If we can't trust a federal judge to do such, that question should be raised separately on an interlocutory appeal, with good cause shown why the particular judge should not be the one reviewing the documents. Judges are not known for being "leakers" or "blabber-mouths." I've not seen the Admin. asking for such a hearing, it appears there's something to hide.

 

A.G. Holder can be hung-out to dry for all I care, I won't defend him. But the thing is, this issue won't get much traction with the public as most folk will view it as partisan bickering. It's not going to affect Obama because of the political climate. In normal times it would, but this is an issue which will get/has been lost in the partisan noise. It will be tied up in the courts for years.

Posted

Imagine the screeching from the left if one of their protests outside the W.H was shut down during a Republican presidency.

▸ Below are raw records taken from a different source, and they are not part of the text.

(** * example.py: shallow embedding and verified properties

    [command_runner/test_files/example.py] is a Python 3 fixture: an entry
    point [main], the function [add], pytest-style test functions, a plain
    test class [TestMath] and a [unittest.TestCase] subclass [TestAddition].

    The file is dynamically typed, so the embedding works over a type of
    Python values and models the operators the file applies ([+], [-], [*],
    [/], [==], [assert], [print], [sum], f-string formatting) with the
    dispatch CPython performs on [NoneType], [bool], [int], [float] and
    [str] operands; operands of other types (lists, tuples, bytes, complex
    numbers, instances of classes) are outside the model, and every
    statement about [add] speaks of these five types.  A [float] is a
    binary64 number, taken from the
    Standard Library's [SpecFloat]; an [int] is an unbounded [Z].  Functions
    run in a small monad that threads the standard output stream and
    propagates exceptions. *)

From Stdlib Require Import ZArith List String Ascii Lia.
From Stdlib Require Import DecimalString SpecFloat.
Import ListNotations.

Local Open Scope string_scope.
Local Open Scope Z_scope.

(** ** The Python runtime the file relies on *)

Module Py.
(** * mcp-project-tracker: a shallow embedding of the MCP server, its SQLite
    data layer and the smoke-test client.

    Sources embedded here:
    - [src/mcp-server.js]  : class [MCPServer] (framing, dispatch, validation);
    - [src/database.js]    : class [Database]  (the CRUD layer over sqlite3);
    - [src/schema.sql]     : the two tables, their constraints and the cascade;
    - the smoke test       : class [MCPTestClient] (request correlation).

    What the JavaScript host provides (JSON.parse, the wall clock behind
    CURRENT_TIMESTAMP, the LIKE operator, IEEE rounding, toString of objects)
    is gathered in the record [platform] and stays abstract in every general
    statement.

    Modelling choices:
    - the server's 'data' handler is asynchronous; a chunk is handled to
      completion here, so the handlers of two chunks do not interleave at
      the awaits of the database calls;
    - the promise of a call is represented by what settles it: database
      errors are thrown values of the monad [M], the client's promises are
      the entries of [settled];
    - SQLite's column affinity is not represented.  The handlers'
      validation lets only an INTEGER reach an integer column and a TEXT
      or NULL a text column (a falsy status or priority apart, which the
      CHECK refuses under either reading); a due date that reads as a
      number would be stored as one by SQLite, and stays a text here;
    - the clock is read once per statement, counted in [statements];
    - strings are byte strings, and numbers are rationals: NaN and the
      infinities, which JSON cannot carry, have no representation. *)

From Stdlib Require Import String Ascii List ZArith QArith Qround Bool Arith Lia.
From Stdlib Require Import Permutation Sorted.
Import ListNotations.

Set Warnings "-register-all".
Local Open Scope Z_scope.

(* ====================================================================== *)
(** ** Strings, as the framing code uses them *)

Module Str.

Definition LF : ascii := ascii_of_nat 10.

(** [s.indexOf(c)]; [None] stands for -1. *)
Fixpoint indexOf (c : ascii) (s : string) : option nat :=
  match s with
  | EmptyString => None
  | String a r => if Ascii.eqb a c then Some O else option_map S (indexOf c r)
  end.

(** [s.slice(0, n)] *)
Fixpoint slice_to (n : nat) (s : string) : string :=
  match n, s with
  | S n', String a r => String a (slice_to n' r)
  | _, _ => EmptyString
  end.

(** [s.slice(n)] *)
Fixpoint slice_from (n : nat) (s : string) : string :=
  match n, s with
  | S n', String _ r => slice_from n' r
  | _, _ => s
  end.

(** The white space [trim] strips, restricted to ASCII: TAB, LF, VT, FF, CR
    and SPACE (strings are byte strings here; the non-ASCII white space of
    ECMAScript is not represented). *)
Definition is_space (a : ascii) : bool :=
  let n := nat_of_ascii a in
  (((9 <=? n) && (n <=? 13)) || (n =? 32))%nat.

Fixpoint trimStart (s : string) : string :=
  match s with
  | EmptyString => EmptyString
  | String a r => if is_space a then trimStart r else s
  end.

Fixpoint trimEnd (s : string) : string :=
  match s with
  | EmptyString => EmptyString
  | String a r =>
      match trimEnd r with
      | EmptyString => if is_space a then EmptyString else String a EmptyString
      | r' => String a r'
      end
  end.

(** [s.trim()] *)
Definition trim (s : string) : string := trimEnd (trimStart s).

Definition is_empty (s : string) : bool :=
  match s with EmptyString => true | _ => false end.

End Str.

(* ====================================================================== *)
(** ** JavaScript values *)

(** A JSON document after [JSON.parse], plus [undefined] and the one kind of
    non-JSON value the server can meet: a built-in function inherited from a
    prototype.  A number carries the exact rational value of its double. *)
Inductive value : Type :=
| VUndefined
| VNull
| VBool (b : bool)
| VNum (q : Q)
| VStr (s : string)
| VArr (items : list value)
| VObj (props : list (string * value))
| VFun (name : string).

I wonder who told the Secret service to stop this?

 

http://washingtonexa...article/2501155

Secret Service shuts down ‘fire Eric Holder’ protest

 

July 2, 2012

 

U.S. Secret Service officers shut down a student-led protest calling for President Obama to fire Attorney General Eric Holder this morning, according to a report from in front of the White House.

 

After discovering a “suspicious package,” the Secret Service ended the protest. “Several agents seemed hostile to our march and seemed anxious for us to leave the area,” Maurice Lewis, a University of California student, told Campus Reform. “The discover[y of] the ‘unidentified package’ came just as the protest began gain traction.”

 

The U.S. House of Representatives cited Holder for contempt of Congress on Thursday after he defied a subpoena demanding documents pertaining to Operation Fast and Furious, the gun-walking scheme that claimed border patrol agent Brian Terry’s life.

The Justice Department denied, in a February 4, 2011, letter to Congress, that law enforcement ever allow guns to be trafficked into Mexico. In December 2011, DOJ retracted that claim.

 

About 50 students congregated outside the White House this morning for the anti-Holder protest.